1st Narconon Graduate Wants to Help Others

First Narconon Graduate Wants to Help Others

Boston Herald Traveler and Boston Record American

December 27, 1972

Christmas miracles really happen. Ask Clayton Ellis, 43, of Cambridge.

This is his story. Much of it is sordid and depressing. But, it has a happy ending. Or, perhaps, the ending should be called a beginning.

In 1950 when he was only 21 years old, Ellis admits he had already developed a serious drinking problem which had led to crime.

He was convicted in that year of four counts of armed robbery - a liquor store and three taxi drivers.

THREE YEARS later, he was released on parole from Norfolk Prison Colony. He gave up a life of crime, but by his own admission his drinking problems got worse.

Several years later, Ellis sought the aid of Alcoholics Anonymous. That, he said, served only to convince him he was not an alcoholic - only a drunk. His problems continued.

Then in 1967, he was sentenced to two years for assault and battery.

In the fall of 1968, he entered Westboro State Hospital was treated for 18 months in attempts to kick the drinking habit. The treatment was unsuccessful.

This year, he ended up at Boston’s Long Island City Hospital in Quincy, where he first contacted an organization called Narconon.

Narconon is a drug and alcohol prevention and rehabilitation program started in 1966 in Arizona State Prison. Since then, it has expanded around the world.

Ellis was Narconon’s the first graduate at the Long Island Hospital in February.

“Through the Narconon program the whole world changed,” he said.

Deac Finn, Narconon’s New England Director, says the program works by helping the addict or the alcoholic locate and handle the source of his problem.

“While it is recognized that each individual takes drugs or alcohol for reasons peculiar to the individual, these reasons can be broadly categorized as problems of two types,” Finn explained.

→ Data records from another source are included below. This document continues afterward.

(** *** nextChr *)

Lemma nextChr_new_chromosome (known : list string) (c : string) (ls : Z)
    (b : BedFragments.t) (l : bed_line) (pending : list bed_line) :
  inv (DAt l pending) known c ls b -> chrom l <> c ->
  if bool_decide (chrom l ∈ known) then
    forall fuel, nextChr line_buf_size (S fuel) b = Throw sort_error
  else
    exists b', (forall fuel, nextChr line_buf_size (S fuel) b = Ok (true, b')) /\
               inv (DAt l pending) (known ++ [chrom l]) (chrom l) 0 b' /\
               extends b b'.
Proof.
  intros (Hpos & Hwf & Hcells & Hchrs & Hknown & Hcur & Hls & _) Hne.
  cbn [raw at_pos] in Hpos.
  destruct Hpos as ((g & eol & Hf & Hrest & Hbuf & Heol) & Heof).
  pose proof Hwf as [(Hwl & Hfit & Hbc & Hch) Hwf']%Forall_cons.
  destruct (first_char_of_line l eol Hwl) as [Hnul Hnl].
  destruct (emplace_cell_spec cell_universe cells_bound (barcode l) b Hcells Hbc)
    as (id & names & lookup & next & Hemp & Hcells' & Hpre & Hid & Hnth).
  set (b1 := with_cells names lookup next b) in *.
  assert (Hc0 : chrom l <> "") by (apply wf_line_spec in Hwl; tauto).
  assert (Hrun : forall fuel,
             nextChr line_buf_size (S fuel) b =
             match chr_lookup b !! chrom l with
             | None =>
                 Ok (true,
                     with_last_start 0
                       (with_chrs (chr_names b ++ [chrom l])
                          (<[chrom l := next_chr_id b]> (chr_lookup b))
                          (to_uint32 (next_chr_id b + 1))
                          (with_current_chr (chrom l) b1)))
             | Some _ => Throw sort_error
             end).
  { intros fuel. unfold nextChr. rewrite Hbuf.
    rewrite (bool_decide_eq_false_2 _ Hnul), (bool_decide_eq_false_2 _ Hnl). cbn [orb].
    cbn [nextChr_loop].
    rewrite (parse_line_wf b l eol _ _ _ Hwl Heol Hbuf). cbn [bind].
    rewrite Hemp. cbn [fst snd].
    change (current_chr b1) with (current_chr b). rewrite Hcur.
    rewrite (bool_decide_eq_false_2 _ Hc0), (bool_decide_eq_false_2 _ Hne).
    cbn [orb negb bind]. reflexivity. }
  pose proof (table_ok_known chr_universe _ _ _ (chrom l) Hchrs) as Hmem.
  rewrite Hknown in Hmem.
  destruct (bool_decide (chrom l ∈ known)) eqn:Hin.
  - apply bool_decide_eq_true_1 in Hin. apply Hmem in Hin as [cid Hcid].
    intros fuel. rewrite Hrun, Hcid. reflexivity.
  - apply bool_decide_eq_false_1 in Hin.
    destruct (chr_lookup b !! chrom l) as [cid|] eqn:Hcid.
    { exfalso. apply Hin, Hmem. eauto. }
    destruct (table_ok_insert chr_universe chrs_bound _ _ _ (chrom l) Hchrs Hcid Hch)
      as (Hchrs' & _ & _).
    eexists. split; [exact Hrun|]. split.
    + split; [cbn [raw at_pos]; split; [|exact Heof]; exists g, eol; auto|].
      split; [exact Hwf|]. split; [exact Hcells'|]. split; [exact Hchrs'|].
      cbn. rewrite Hknown. auto.
    + split; [exact Hpre|]. cbn. apply prefix_app_r. reflexivity.
Qed.

Lemma nextChr_done (fuel : nat) (b : BedFragments.t) :
  line_buf b = "" -> nextChr line_buf_size fuel b = Ok (false, b).
Proof. intros Hbuf. unfold nextChr. rewrite Hbuf. reflexivity. Qed.

(** *** load, as the consumer calls it *)

Variable count : Z.
Hypothesis count_range : 0 < count < 2 ^ 31.

Lemma load_call (known : list string) (c : string) (ls : Z) (p : dpos)
    (b : BedFragments.t) (buffer : FragmentArray.t) :
  inv p known c ls b -> roomy_buffer (Z.to_nat count) buffer ->
  match load_spec (Z.to_nat count) c ls p with
  | None => load line_buf_size count b buffer = Throw sort_error
  | Some (d, ls', p') =>
      exists b' buffer',
        load line_buf_size count b buffer = Ok (Z.of_nat (length d), b', buffer') /\
        inv p' known c ls' b' /\ extends b b' /\
        roomy_buffer (Z.to_nat count) buffer' /\
        entry_fields b' buffer' <$> seq 0 (length d) = line_fields <$> d
  end.
Proof.
  intros Hinv Hroom.
  pose proof (load_from_spec line_buf_size buf_size_ge final_nl cell_universe chr_universe
                cells_bound known c (Z.to_nat count) 0 b buffer ls p Hinv Hroom) as Hspec.
  pose proof (load_spec_scan known c (Z.to_nat count) ls p) as Hscan.
  unfold load_outcome in Hspec. unfold load.
  destruct (load_spec (Z.to_nat count) c ls p) as [[[d ls'] p']|].
  - destruct Hspec as (b' & buffer' & Hload & Hinv' & Hext & Hroom' & _ & Hfields).
    destruct Hscan as (_ & _ & _ & Hlen).
    exists b', buffer'. rewrite Hload. cbn [bind Nat.add].
    split; [|auto].
    do 3 f_equal. unfold to_int32. rewrite Z.mod_small by lia. lia.
  - rewrite Hspec. reflexivity.
Qed.

(** *** The whole read *)

Lemma iterate_at_end (p : dpos) (known : list string) (c : string) (ls : Z)
    (b : BedFragments.t) (buffer : FragmentArray.t) (acc : list fragment)
    (done : list bed_line) :
  dlines p = [] ->
  inv p known c ls b -> roomy_buffer (Z.to_nat count) buffer ->
  resolve b <$> acc = fields <$> done ->
  eventually (expected InOrder (fields <$> done))
    (fun fuel => iterate line_buf_size fuel count true b buffer acc).
Proof.
  intros Hend Hinv Hroom Hres.
  pose proof (load_call known c ls p b buffer Hinv Hroom) as Hload.
  assert (Hspec : load_spec (Z.to_nat count) c ls p = Some ([], ls, DDone)).
  { destruct (Z.to_nat count) as [|k] eqn:Hk; [lia|].
    destruct p; [discriminate|reflexivity|reflexivity]. }
  rewrite Hspec in Hload.
  destruct Hload as (b' & buffer' & Hload & Hinv' & Hext & _ & _).
  apply (eventually_now _ _ 2 (Finished b' acc)).
  - intros fuel Hfuel. destruct fuel as [|[|fuel]]; [lia|lia|].
    rewrite iterate_in_chr, Hload. cbn [length Z.of_nat].
    rewrite bool_decide_eq_true_2 by lia.
    rewrite iterate_between, nextChr_done; [reflexivity|]. apply Hinv'.
  - exists b', acc. split; [reflexivity|]. apply (resolved_stay b b'); assumption.
Qed.

Lemma known_chromosome (known : list string) (c : string) (ls : Z) (p : dpos)
    (b : BedFragments.t) :
  inv p known c ls b -> c ∈ known ->
  exists chr, currentChr b = Ok chr /\ chrNames b chr = Some c.
Proof.
  intros (_ & _ & _ & Hchrs & Hknown & Hcur & _) Hc.
  pose proof Hchrs as (_ & _ & Hlook & Hall & _).
  rewrite <- Hknown in Hc. destruct (Hall c Hc) as [chr Hchr].
  destruct (Hlook c chr Hchr) as [Hge Hnth].
  exists chr. unfold currentChr, chrNames. rewrite Hcur, Hchr. split; [reflexivity|].
  apply (names_resolve (chr_names b)); [reflexivity|exact Hge|exact Hnth].
Qed.

Lemma iterate_reads (n : nat) : forall (p : dpos), (length (dlines p) <= n)%nat ->
  forall (known : list string) (c : string) (ls : Z) (b : BedFragments.t)
    (buffer : FragmentArray.t) (acc : list fragment) (done : list bed_line),
  inv p known c ls b -> c ∈ known -> roomy_buffer (Z.to_nat count) buffer ->
  resolve b <$> acc = fields <$> done ->
  eventually (expected (scan known c ls (dlines p)) (fields <$> (done ++ dlines p)))
    (fun fuel => iterate line_buf_size fuel count true b buffer acc).
Proof.
  induction n as [|n IH]; intros p Hlen known c ls b buffer acc done Hinv Hc Hroom Hres.
  - assert (Hend : dlines p = []) by (destruct (dlines p); [reflexivity|cbn in Hlen; lia]).
    rewrite Hend, app_nil_r. cbn [scan].
    apply (iterate_at_end p known c ls); assumption.
  - destruct p as [l pending|l0|]; cycle 1.
    { cbn [dlines scan]. rewrite app_nil_r.
      apply (iterate_at_end (DStale l0) known c ls); auto. }
    { cbn [dlines scan]. rewrite app_nil_r.
      apply (iterate_at_end DDone known c ls); auto. }
    cbn [dlines] in *.
    (* a call on a line of the current chromosome *)
    assert (Hmatch : forall known c ls b buffer acc done,
               chrom l = c -> inv (DAt l pending) known c ls b -> c ∈ known ->
               roomy_buffer (Z.to_nat count) buffer ->
               resolve b <$> acc = fields <$> done ->
               eventually (expected (scan known c ls (l :: pending))
                                    (fields <$> (done ++ l :: pending)))
                 (fun fuel => iterate line_buf_size fuel count true b buffer acc)).
    { clear known c ls b buffer acc done Hinv Hc Hroom Hres.
      intros known c ls b buffer acc done Heq Hinv Hc Hroom Hres.
      pose proof (load_call known c ls (DAt l pending) b buffer Hinv Hroom) as Hload.
      pose proof (load_spec_scan known c (Z.to_nat count) ls (DAt l pending)) as Hscan.
      assert (Hprog := load_spec_progress c (Nat.pred (Z.to_nat count)) ls l pending Heq).
      replace (S (Nat.pred (Z.to_nat count))) with (Z.to_nat count) in Hprog by lia.
      destruct (load_spec (Z.to_nat count) c ls (DAt l pending)) as [[[d ls'] p']|].
      - destruct Hload as (b' & buffer' & Hload & Hinv' & Hext & Hroom' & Hfields).
        destruct Hscan as (Hscan & Hlines & Hall & Hdlen).
        cbn [dlines] in Hscan, Hlines.
        destruct (known_chromosome known c ls' p' b' Hinv' Hc) as (chr & Hchr & Hname).
        assert (Hshorter : (length (dlines p') <= n)%nat).
        { apply (f_equal length) in Hlines. rewrite length_app in Hlines.
          cbn [length] in Hlines, Hlen. destruct d; [contradiction|]. cbn [length] in Hlines.
          lia. }
        assert (Hres' : resolve b' <$> acc ++ delivered chr (length d) buffer'
                        = fields <$> (done ++ d)).
        { rewrite !fmap_app. f_equal.
          - apply (resolved_stay b b'); assumption.
          - apply (delivered_resolved b' buffer' c); assumption. }
        specialize (IH p' Hshorter known c ls' b' buffer'
                       (acc ++ delivered chr (length d) buffer') (done ++ d)
                       Hinv' Hc Hroom' Hres').
        rewrite Hscan, Hlines, app_assoc.
        eapply eventually_step; [|exact IH].
        intros fuel _. rewrite iterate_in_chr, Hload.
        rewrite bool_decide_eq_false_2 by (destruct d; [contradiction|cbn [length]; lia]).
        rewrite Hchr, Nat2Z.id. reflexivity.
      - cbn [dlines] in Hscan. rewrite Hscan. cbn [expected].
        apply (eventually_now _ _ 1 (Raised CallLoad sort_error)); [|reflexivity].
        intros fuel Hfuel. destruct fuel as [|fuel]; [lia|].
        rewrite iterate_in_chr, Hload. reflexivity. }
    destruct (decide (chrom l = c)) as [Heq|Hne]; [apply Hmatch; assumption|].
    (* a line of another chromosome: load gives nothing, nextChr moves on *)
    pose proof (load_call known c ls (DAt l pending) b buffer Hinv Hroom) as Hload.
    assert (Hspec : load_spec (Z.to_nat count) c ls (DAt l pending)
                    = Some ([], ls, DAt l pending)).
    { destruct (Z.to_nat count) as [|k] eqn:Hk; [lia|].
      cbn [load_spec]. rewrite (bool_decide_eq_false_2 _ Hne). reflexivity. }
    rewrite Hspec in Hload.
    destruct Hload as (b1 & buffer1 & Hload & Hinv1 & Hext1 & Hroom1 & _).
    assert (Hwl : wf_line l = true).
    { destruct Hinv as (_ & Hwf & _). apply Forall_cons in Hwf as [Hwl _]. tauto. }
    assert (Hstart : 0 <= dec_value (start_txt l)).
    { apply dec_value_nonneg. apply wf_line_spec in Hwl. tauto. }
    cbn [scan]. rewrite (bool_decide_eq_false_2 _ Hne).
    eapply eventually_step.
    { intros fuel _. rewrite iterate_in_chr, Hload. cbn [length Z.of_nat].
      rewrite bool_decide_eq_true_2 by lia. reflexivity. }
    pose proof (nextChr_new_chromosome known c ls b1 l pending Hinv1 Hne) as Hnext.
    destruct (bool_decide (chrom l ∈ known)) eqn:Hin.
    + apply (eventually_now _ _ 2 (Raised CallNextChr sort_error)); [|reflexivity].
      intros fuel Hfuel. destruct fuel as [|[|fuel]]; [lia|lia|].
      rewrite iterate_between, Hnext. reflexivity.
    + destruct Hnext as (b2 & Hnext & Hinv2 & Hext2).
      apply (eventually_step _ _
               (fun fuel => iterate line_buf_size fuel count true b2 buffer1 acc)).
      { intros fuel Hfuel. destruct fuel as [|fuel]; [lia|].
        rewrite iterate_between, Hnext. reflexivity. }
      assert (Hsame : scan (known ++ [chrom l]) (chrom l) (dec_value (start_txt l)) pending
                      = scan (known ++ [chrom l]) (chrom l) 0 (l :: pending)).
      { cbn [scan]. rewrite (bool_decide_eq_true_2 (chrom l = chrom l) eq_refl).
        rewrite bool_decide_eq_false_2 by lia. reflexivity. }
      rewrite Hsame.
      apply Hmatch; [reflexivity|exact Hinv2| |exact Hroom1|].
      * apply elem_of_app. right. apply list_elem_of_singleton. reflexivity.
      * apply (resolved_stay b1 b2); [exact Hext2|].
        apply (resolved_stay b b1); assumption.
Qed.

He continued by labeling the types “something the person wants to avoid” and something the person wants to do or achieve and has been unable to do.”

For Clayton Ellis, his problem was that he wanted to avoid something: his left leg.

Ellis said: “On the medical records, my leg is totally paralyzed,” said Clayton. “I was born with polio, and I’ve always walked with a bad limp.”

He admitted that he never could confront “being a cripple, so I started taking to booze.

“Once I realized what the real problem was, I no longer needed the booze,” he declared. “When I completed the program, I had regained the feeling in my leg. I don’t have the limp at all anymore.”

Today, the future looks bright to Clayton Ellis. He now holds a fulltime job and plans to devote his evenings to working with Narconon.

“I want to offer to others the helping hand that I had,” he said, continuing, “it’s the best thing that happened to me and I’d like to see it continued.”

Finn is training to become a Narconon Supervisor. He will eventually become the director of the program at Long Island City Hospital.

His other plans for the future include another try at marriage. “Both my marriages failed because of booze,” he stated, adding he felt many divorces are caused by one or both partners being alcoholics unable to handle their problems.

As far as Clayton Ellis is concerned, a whole new world has opened for him. “I’m 43 years old, but I don’t feel it. I feel like I’m 23 years old and just getting started. It’s a beautiful thing,” he concluded.